Quando penso ad un filosofo che è vissuto solo e che ha fatto della solitudine la propria forza per esplorare l’interiorità dell’uomo, penso a Kierkegaard. Il filosofo danese ha fatto della solitudine un momento fondamentale per la scoperta dell’uomo come “singolo”, perché ha esplorato la persona nella sua unicità e irripetibilità. Kierkegaard racconta che cercava spesso la solitudine dei boschi in una grande foresta a nord-ovest di Copenaghen: “Nel Bosco di Grib c'è un posto che si chiama ‘Angolo degli Otto Sentieri’; lo trova solo chi lo cerca attentamente, poiché nessuna carta lo riporta”. […]“È come se il mondo si fosse estinto e l'unico sopravvissuto si trovasse nell'imbarazzo di non avere nessuno che possa dargli sepoltura; ovvero come se l'umanità intera avesse trasmigrato per quegli otto sentieri dimenticando uno dei suoi membri!”. Dice: “qui il silenzio e la bellezza regnano sempre” (Stadi sul cammino della vita, [1845] 2006). In questo bosco egli riusciva a trovare quel silenzio che sovente gli uomini cercano di notte. Un silenzio possibile dunque anche di giorno, nelle ore di luce e all’aperto. Il nome Otto Sentieri, però, è contraddittorio perché da quei luoghi non passava mai nessuno e dunque quei sentieri non erano altro che una “possibilità per il pensiero”. Scrive Kierkegaard: “Voi, Otto Sentieri, avete allontanato da me tutti gli uomini e non mi avete riportato che i miei pensieri”. Nella solitudine Kierkegaard indagava l’uomo e il suo rapporto con il divino: indagava le possibilità della fede e la relazione autentica con Dio. Kierkegaard dunque sfruttava la solitudine, nonostante la sofferenza che questa procura, per ascoltare la propria voce interiore e ottenere il massimo rendimento nell’elaborazione dei propri pensieri e nella stesura delle proprie opere.
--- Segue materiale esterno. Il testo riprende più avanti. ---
(** [local_token_for] returns the token it returned before, or registers one. *)
Lemma local_token_ok w t a : program_inv w -> exists_queue w a = true ->
  exists r w', Mpmc_local_token_for w t a = Ret (r, w') /\ program_inv w' /\
    (r = None -> exists i, holds w' (Local t a) a i) /\
    (forall i, holds w (Local t a) a i -> r = None /\ w' = w).
Proof.
  intros I Ha. unfold Mpmc_local_token_for, token_at.
  destruct (emplace_ok w t a I) as (token & E & I1 & He & Hown & Hins & Hold). rewrite E. simpl.
  destruct (bool_decide (wd_tokens w !! Local t a = None) || bool_decide (tk_owner token = None)) eqn:Hc.
  - assert (Hno : tk_owner token = None).
    { apply orb_true_iff in Hc as [Hc|Hc]; apply bool_decide_eq_true in Hc; [by apply Hins|done]. }
    assert (Hh : forall i, ~ holds w (Local t a) a i) by (intros i Hi; by destruct (Hold i Hi) as [_ ->]).
    destruct (assign_new_ok _ t a token I1) as [[what ->]|(i & w' & -> & I' & H')]; [by rewrite He|done|done| |].
    + exists (Some what), (try_emplace w (Local t a)). split_and!; try done. intros i Hi. by destruct (Hh i).
    + exists None, w'. split_and!; try done; [by exists i|]. intros j Hj. by destruct (Hh j).
  - apply orb_false_iff in Hc as [_ Hc]. apply bool_decide_eq_false in Hc. destruct Hown as [|Hown]; [done|].
    destruct token as [o i]. simpl in Hown. subst o. exists None, (try_emplace w (Local t a)). split_and!; try done; [by exists i|].
    intros j Hj. split; [done|]. by destruct (Hold j Hj).
Qed.

Definition named (p : place) : bool := match p with Named _ => true | _ => false end.

(** Statements about variables, and ones that end tokens. *)
Lemma program_inv_sub w w' : program_inv w -> world_ok w' ->
  (forall p, named p = false -> wd_tokens w' !! p = wd_tokens w !! p \/ wd_tokens w' !! p = None) -> program_inv w'.
Proof.
  intros (_ & HT & HL) O H. split; [done|]. split.
  - destruct (H Temporary eq_refl) as [->|]; done.
  - intros t a token E. destruct (H (Local t a) eq_refl) as [He|He]; rewrite He in E; [by apply (HL t a)|done].
Qed.

Lemma destroy_tokens_ok ps : forall w, program_inv w -> NoDup ps -> Forall (fun p => is_Some (wd_tokens w !! p)) ps ->
  exists w', destroy_tokens w ps = Ret w' /\ program_inv w' /\
    forall p, wd_tokens w' !! p = if decide (p ∈ ps) then None else wd_tokens w !! p.
Proof.
  induction ps as [|p ps IH]; intros w I HN HF; simpl.
  - exists w. split_and!; try done.
  - apply NoDup_cons in HN as [Hp HN]. apply Forall_cons in HF as [[token E] HF]. pose proof I as (O & _).
    destruct (destroy_ok w p token O E) as (w1 & -> & O1 & Ht1 & _). simpl. destruct (IH w1) as (w' & -> & I' & Ht').
    + apply (program_inv_sub w); [done..|]. intros p' _. rewrite Ht1. destruct (decide (p' = p)) as [->|Hne].
      * right. apply lookup_delete_eq.
      * left. by rewrite lookup_delete_ne.
    + done.
    + apply Forall_forall. intros p' Hin. rewrite Ht1, lookup_delete_ne by congruence. by apply (proj1 (Forall_forall _ _) HF).
    + exists w'. split; [done|]. split; [done|]. intros p'. rewrite Ht', Ht1. destruct (decide (p' = p)) as [->|Hne].
      * rewrite lookup_delete_eq. destruct (decide (p ∈ p :: ps)) as [|Hn]; [by case_decide|]. destruct Hn. left.
      * rewrite lookup_delete_ne by done. apply decide_ext. rewrite elem_of_cons. naive_solver.
Qed.

Lemma local_places_spec w t p : p ∈ local_places w t <-> local_of t p = true /\ is_Some (wd_tokens w !! p).
Proof.
  unfold local_places. rewrite list_elem_of_In, List.filter_In, <- list_elem_of_In, list_elem_of_fmap. split.
  - intros [([p' token] & -> & H) Ht]. split; [done|]. apply elem_of_map_to_list in H. by exists token.
  - intros [Ht [token H]]. split; [|done]. exists (p, token). split; [done|]. by apply elem_of_map_to_list.
Qed.

Lemma local_places_nodup w t : NoDup (local_places w t).
Proof.
  unfold local_places. apply NoDup_ListNoDup, List.NoDup_filter, NoDup_ListNoDup, NoDup_fst_map_to_list.
Qed.

(** A queue whose slots keep their occupation. *)
Lemma queue_ok w a q : world_ok w -> retired_sound q ->
  (forall i, (exists s, mq_slots q !! i = Some s /\ sl_occupied s = true) <-> taken w a i) -> world_ok (with_queue w a q).
Proof.
  intros [O1 O2 O3 O4] Hr Ht.
  assert (Hk : forall b j, taken (with_queue w a q) b j <-> taken w b j).
  { intros b j. unfold taken at 1. simpl. destruct (decide (b = a)) as [->|Hne].
    - rewrite lookup_insert_eq, <- Ht. naive_solver.
    - by rewrite lookup_insert_ne. }
  split.
  - intros p b j H. apply Hk. by apply (O1 p).
  - exact O2.
  - intros b j H. apply Hk in H. by apply O3.
  - intros b q0 H. simpl in H. destruct (decide (b = a)) as [->|Hne].
    + rewrite lookup_insert_eq in H. by injection H as <-.
    + rewrite lookup_insert_ne in H by done. by apply (O4 b).
Qed.

Lemma occupied_same (l l' : list EpochSlot) i : map sl_occupied l' = map sl_occupied l ->
  (exists s, l' !! i = Some s /\ sl_occupied s = true) <-> (exists s, l !! i = Some s /\ sl_occupied s = true).
Proof.
  intros H. assert (Hi : (map sl_occupied l') !! i = (map sl_occupied l) !! i) by (by rewrite H).
  rewrite !list_lookup_fmap in Hi. destruct (l' !! i) as [s'|], (l !! i) as [s|]; simpl in Hi; naive_solver.
Qed.

Lemma new_retired_sound max_threads stub : retired_sound (Mpmc_new (T := T) max_threads stub).
Proof.
  assert (Hn : slot_nodes (replicate max_threads (mkSlot false false 0 [])) = []).
  { induction max_threads as [|n IH]; [done|exact IH]. }
  split; simpl; rewrite Hn; constructor.
Qed.

(** A variable statement that keeps the tokens elsewhere. *)
Lemma variable_ok w w' tokens : program_inv w -> becomes w w' tokens ->
  (forall p, named p = false -> tokens !! p = wd_tokens w !! p) -> program_inv w'.
Proof.
  intros I (O & Ht & _) H. apply (program_inv_sub w); [done|done|]. intros p Hp. left. rewrite Ht. by apply H.
Qed.

Lemma absent_token w x : negb (exists_token w x) = true -> wd_tokens w !! Named x = None.
Proof. intros H. apply negb_true_iff, bool_decide_eq_false in H. by apply eq_None_not_Some. Qed.

Lemma new_queue_ok w a max_threads stub : world_ok w -> negb (exists_queue w a) = true ->
  world_ok (with_queue w a (Mpmc_new max_threads stub)).
Proof.
  intros O H. apply negb_true_iff, bool_decide_eq_false, eq_None_not_Some in H.
  apply queue_ok; [done|apply new_retired_sound|]. intros i. split.
  - intros (s & Hs & Ho). simpl in Hs. by apply lookup_replicate in Hs as [-> _].
  - intros (q & s & Hq & _). congruence.
Qed.

Lemma destroy_queue_ok w a : world_ok w -> map_Forall (fun _ token => tk_owner token <> Some a) (wd_tokens w) ->
  world_ok (mkWorld (delete a (wd_queues w)) (wd_tokens w)).
Proof.
  intros O Hf.
  assert (Hown : forall p b i, holds w p b i -> b <> a).
  { intros p b i H ->. by apply (map_Forall_lookup_1 _ _ _ _ Hf) in H. }
  assert (Ht : forall b i, b <> a -> taken (mkWorld (delete a (wd_queues w)) (wd_tokens w)) b i <-> taken w b i).
  { intros b i Hne. unfold taken. simpl. by rewrite lookup_delete_ne. }
  split.
  - intros p b i H. apply Ht; [by apply (Hown p b i)|]. by apply (wo_taken w O p).
  - apply (wo_once w O).
  - intros b i H. destruct (decide (b = a)) as [->|Hne].
    + destruct H as (q & s & H & _). simpl in H. by rewrite lookup_delete_eq in H.
    + apply Ht in H; [|done]. by apply (wo_held w O).
  - intros b q H. simpl in H. apply lookup_delete_Some in H as [_ H]. by apply (wo_retired w O b).
Qed.

(** Close the case of a statement that ran and only touched variables. *)
Ltac ran_on_variables B :=
  eexists _, _; split; [done|]; eapply variable_ok; [done|exact B|]; intros [] ?; by rewrite ?lookup_insert_ne, ?lookup_delete_ne.

Lemma token_exec_ok w op : program_inv w -> token_op_ok w op = true ->
  exists r w', token_exec w op = Ret (r, w') /\ program_inv w'.
Proof.
  intros I Hok. pose proof I as (O & HT & HL).
  assert (Hqueues : forall w', world_ok w' -> wd_tokens w' = wd_tokens w -> program_inv w').
  { intros w' O' Ht. apply (program_inv_sub w); [done|done|]. intros p _. left. by rewrite Ht. }
  destruct op as [a n stub|a|a q|x|x a|x other|x other|x|t a|t]; simpl in Hok |- *.
  - eexists _, _. split; [done|]. apply Hqueues; [by apply new_queue_ok|done].
  - apply andb_true_iff in Hok as [_ Hf]. apply bool_decide_eq_true in Hf.
    eexists _, _. split; [done|]. apply Hqueues; [by apply destroy_queue_ok|done].
  - destruct (wd_queues w !! a) as [q0|] eqn:Hq; [|done]. apply bool_decide_eq_true in Hok as [Hm Hr].
    eexists _, _. split; [done|]. apply Hqueues; [|done]. apply queue_ok; [done|done|].
    intros i. rewrite (occupied_same _ _ i Hm). unfold taken. rewrite Hq. naive_solver.
  - apply absent_token in Hok. assert (B : becomes w (Token_default w (Named x)) (<[Named x := mkToken None 0]> (wd_tokens w))).
    { apply default_ok; [done|]. intros a i H. unfold holds in H. congruence. }
    ran_on_variables B.
  - apply andb_true_iff in Hok as [Hx%absent_token Ha].
    destruct (make_ok w (Named x) a O Ha) as [[what ->]|(w' & i & -> & B)]; [|by exists (Some what), w|ran_on_variables B].
    intros b j H. unfold holds in H. congruence.
  - apply andb_true_iff in Hok as [Hx%absent_token Ho]. apply bool_decide_eq_true in Ho as [token Ho].
    destruct (move_ok w (Named x) (Named other) token O Hx Ho) as (w' & -> & B). ran_on_variables B.
  - apply andb_true_iff in Hok as [Hx Ho]. apply bool_decide_eq_true in Hx as [t1 Hx]. apply bool_decide_eq_true in Ho as [t2 Ho].
    destruct (decide (Named x = Named other)) as [Heq|Hne].
    + exists None, w. unfold Token_move_assign. by rewrite decide_True.
    + destruct (assign_ok w (Named x) (Named other) t1 t2 O Hne Hx Ho) as (w' & -> & B). ran_on_variables B.
  - apply bool_decide_eq_true in Hok as [token Hx]. destruct (destroy_ok w (Named x) token O Hx) as (w' & -> & B).
    ran_on_variables B.
  - destruct (local_token_ok w t a I Hok) as (r & w' & Hl & I' & _). by exists r, w'.
  - destruct (destroy_tokens_ok (local_places w t) w I (local_places_nodup w t)) as (w' & -> & I' & _); [|by exists None, w'].
    apply Forall_forall. intros p Hp. by apply local_places_spec in Hp as [_ Hp].
Qed.

Lemma token_run_ok ops : forall w, program_inv w -> token_program_ok w ops = true ->
  exists rs w', token_run w ops = Ret (rs, w') /\ program_inv w'.
Proof.
  induction ops as [|op ops IH]; intros w I Hok; simpl in *; [by exists [], w|].
  apply andb_true_iff in Hok as [Hop Hok]. destruct (token_exec_ok w op I Hop) as (r & w1 & He & I1). rewrite He in Hok |- *. simpl.
  destruct (IH w1 I1 Hok) as (rs & w' & -> & I'). by exists (r :: rs), w'.
Qed.

Lemma empty_world_ok : program_inv (mkWorld ∅ ∅).
Proof.
  split; [split|split]; try done.
  intros a i (q & s & H & _). done.
Qed.
End Tokens.
Arguments TokenWorld : clear implicits.
Arguments token_op : clear implicits.

(** ** Properties *)

(** C30. Tokens own slots: in every program that constructs, moves, assigns and destroys
    tokens, registers threads, ends them and creates and destroys queues, in which no
    queue is destroyed before the tokens that refer to it, no statement has undefined
    behaviour, and at every point the slots that are occupied and the tokens with an
    owner correspond one to one: a token names an occupied slot of a queue that
    exists, no two tokens name the same slot, and an occupied slot has a token, so
    each slot is released exactly once and a program without tokens leaves every slot
    free. A thread that asks again gets the token it has. *)
Theorem mpmc_tokens_exclusive {T : Type} (ops : list (token_op T)) :
  token_program_ok (mkWorld ∅ ∅) ops = true ->
  exists rs w, token_run (mkWorld ∅ ∅) ops = Ret (rs, w) /\
    (forall p a i, holds w p a i -> taken w a i) /\
    (forall p1 p2 a i, holds w p1 a i -> holds w p2 a i -> p1 = p2) /\
    (forall a i, taken w a i -> exists p, holds w p a i) /\
    (forall t a, exists_queue w a = true -> exists r w', Mpmc_local_token_for w t a = Ret (r, w') /\
      (r = None -> exists i, holds w' (Local t a) a i) /\
      (forall i, holds w (Local t a) a i -> r = None /\ w' = w)).
Proof.
  intros Hok. destruct (token_run_ok ops _ empty_world_ok Hok) as (rs & w & Hr & I).
  exists rs, w. split; [done|]. pose proof I as [[O1 O2 O3 _] _]. split_and!; try done.
  intros t a Ha. destruct (local_token_ok w t a I Ha) as (r & w' & H1 & _ & H2 & H3). by exists r, w'.
Qed.

(** Two slots: a variable and a thread take them, a third registration throws; the
    variable is moved twice, one of the moves over a token that is released, and a
    registration then succeeds. *)
Definition token_program : list (token_op Z) :=
  [NewQueue 1 2 100; MakeToken 0 1; LocalToken 7 1; LocalToken 8 1; MoveToken 1 0; LocalToken 7 1;
   DefaultToken 2; MoveAssign 2 1; EndToken 2; LocalToken 8 1; EndThread 7].

Lemma mpmc_tokens_exclusive_witness :
  exists w, token_run (mkWorld ∅ ∅) token_program =
      Ret ([None; None; None; Some "MpmcLinkedQueue thread registration limit exceeded"; None; None; None; None; None; None; None], w) /\
    holds w (Local 8 1) 1 0 /\ taken w 1 0.
Proof.
  destruct (mpmc_tokens_exclusive token_program ltac:(vm_compute; reflexivity)) as (rs & w & Hr & H1 & _).
  assert (Hh : exists w0, token_run (mkWorld ∅ ∅) token_program = Ret ([None; None; None; Some "MpmcLinkedQueue thread registration limit exceeded"; None; None; None; None; None; None; None], w0)
    /\ holds w0 (Local 8 1) 1 0).
  { eexists. vm_compute. split; reflexivity. }
  destruct Hh as (w0 & Hr0 & Hh). rewrite Hr0 in Hr. injection Hr as <- <-. exists w0. split; [exact Hr0|]. split; [exact Hh|].
  exact (H1 _ _ _ Hh).
Defined.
Pascal era convinto che gli uomini avessero timore della solitudine e che cercassero ogni forma di svago per non sentire la condizione della propria esistenza. Scrive Pascal nei Pensieri (1669-1670): “Il re è circondato da persone che non pensano che a divertire il re, e a impedirgli di pensare a se stesso. Infatti diventa infelice, per quanto sia re, se vi pensa”. Gli uomini dunque si gettano nel fracasso, nel trambusto, tanto che, dice il filosofo, per molti uomini il piacere della solitudine è “un piacere incomprensibile”. Gli uomini infatti preferiscono essere occupati e amano meno riflettere sulla propria condizione; infatti cercano qualcosa “che li distragga dal pensare a se stessi”. La solitudine invece non deve essere fuggita, ma deve essere accolta come un momento importante per la maturità dell’individuo, come un’occasione per guardare in faccia la condizione umana. Scrive Pascal: “Noi siamo ridicoli a cercare riposo nella società dei nostri simili: miserabili come noi, impotenti come noi, non ci aiuteranno; si morirà soli”. Si nasce soli e si muore soli, nessuno si può sostituire a noi e per quanto abbiamo riflettuto o per quanti amici e persone care abbiamo attorno a noi ci sono momenti in cui siamo soli a compiere delle scelte.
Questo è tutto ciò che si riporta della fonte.